Question

A school typically sells 500 yearbooks in a year for $50 each. The economics class does a project and discovers that they can sell150 more yearbooks for every $5 decrease in price. The revenue for yearbook sales is R(x) = (500 + 125x)(50 -5x).

1.) To maximize profit, what price should the school charge for the yearbooks? (Choose one of the multiple choice)
a) 35
b) 40
c) 45
d) 50
2.) What is the possible maximum revenue? (Choose one of the multiple choice)
a) 25,000
b) 30,625
c) 43,750
3.) And if the school attains the maximum revenue, how many yearbooks will they sell? (Choose one of the multiple choice)
a) 500
b) 625
c) 750
d) 875

Answer 1

Multiplying the two pieces of the function together:

`R(x)=500*50 + (-5x)(500) + 125x(50) + 125(-50) \\=25000 -2500x+6250x-625x^2 \\=25000+3750x-625x^2 \\=-625x^2+3750x+25000`. This is a quadratic function, and since the coefficient of x² is negative we know it is opening downward and thus has a maximum. We can find the maximum by finding the vertex.

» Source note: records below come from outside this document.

(** One pass of the body of [for _ in range(num_simulations)]: the sample
    it appends to [churn_probabilities]. *)
Definition simulation (customer_data : customer) (current_risk : R)
    (forecast_days : Z) : M G R :=
  parsed <- or_raise (strptime (last_activity_date customer_data)) ValueError ;;
  sim_current_date <- or_raise (add_one_day parsed) OverflowError ;;
  simulated_events_for_forecast <-
    simulate_days current_risk (Z.to_nat forecast_days) sim_current_date [] ;;
  let full_event_sequence :=
    events customer_data ++ simulated_events_for_forecast in
  ret (score_default full_event_sequence).

Fixpoint simulations (customer_data : customer) (current_risk : R)
    (forecast_days : Z) (n : nat) (churn_probabilities : list R)
  : M G (list R) :=
  match n with
  | O => ret churn_probabilities
  | S n' =>
      sim_churn_prob <- simulation customer_data current_risk forecast_days ;;
      simulations customer_data current_risk forecast_days n'
                  (churn_probabilities ++ [sim_churn_prob])
  end.

(** [range(n)] of a Python int runs [Z.to_nat n] times: not at all when
    [n <= 0]. *)
Definition monte_carlo_churn_prediction (customer_data : customer)
    (num_simulations forecast_days : Z)
  : M G (option R * option R * list R) :=
  let current_risk := score_default (events customer_data) in
  churn_probabilities <-
    simulations customer_data current_risk forecast_days
                (Z.to_nat num_simulations) [] ;;
  ret (np_mean churn_probabilities, np_std churn_probabilities,
       churn_probabilities).

(** The third component of the returned tuple. *)
Definition samples (result : option R * option R * list R) : list R :=
  snd result.

End Forecaster.

(** ** An implementation of the date interface

    Dates of the proleptic Gregorian calendar between [datetime.min]
    (0001-01-01) and [datetime.max] (9999-12-31), for strings of ASCII
    characters.  [parse] follows the pattern [strptime] builds for
    ['%Y-%m-%d']: four digits, then [1[0-2]|0[1-9]|[1-9]], then
    [3[01]|[12]\d|0[1-9]|[1-9]| [1-9]], separated by dashes, with nothing
    left over; the fields must then make a date. *)
Module PyDate.

Record t : Type := mk { year : Z; month : Z; day : Z }.

Definition is_leap (y : Z) : bool :=
  ((y mod 4 =? 0) && (negb (y mod 100 =? 0) || (y mod 400 =? 0)))%Z.

Definition days_in_month (y m : Z) : Z :=
  if (m =? 2)%Z then (if is_leap y then 29 else 28)%Z
  else if ((m =? 4) || (m =? 6) || (m =? 9) || (m =? 11))%Z then 30%Z
  else 31%Z.

Definition MAXYEAR : Z := 9999.

Definition digit (c : ascii) : option Z :=
  let n := Z.of_nat (nat_of_ascii c) in
  if ((48 <=? n) && (n <=? 57))%Z then Some (n - 48)%Z else None.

First we find the axis of symmetry:

`x=(-b)/(2a) \\ \\=(-3750)/(2*(-625)) \\ \\=(-3750)/(-1250)=3`. This tell us there will need to be 3 $5 decreases in price, or a $15 decrease, to maximize the function. $50-$15=$35.
We now plug our 3 in for x in our function:

`R(x)=-625-(3^2)+3750(3)+25000 \\=-625(9)+11250+25000 \\=-5625+36250 \\=30,625`
If they decrease the price their total revenue will be $30,625.
Looking at the function we know that they sell an extra 125 yearbooks for every $5 decrease in price. There were 3 $5 decreases, so 3(125) = 375 extra yearbooks. Add this to the original 500 and we have 375+500=875 yearbooks.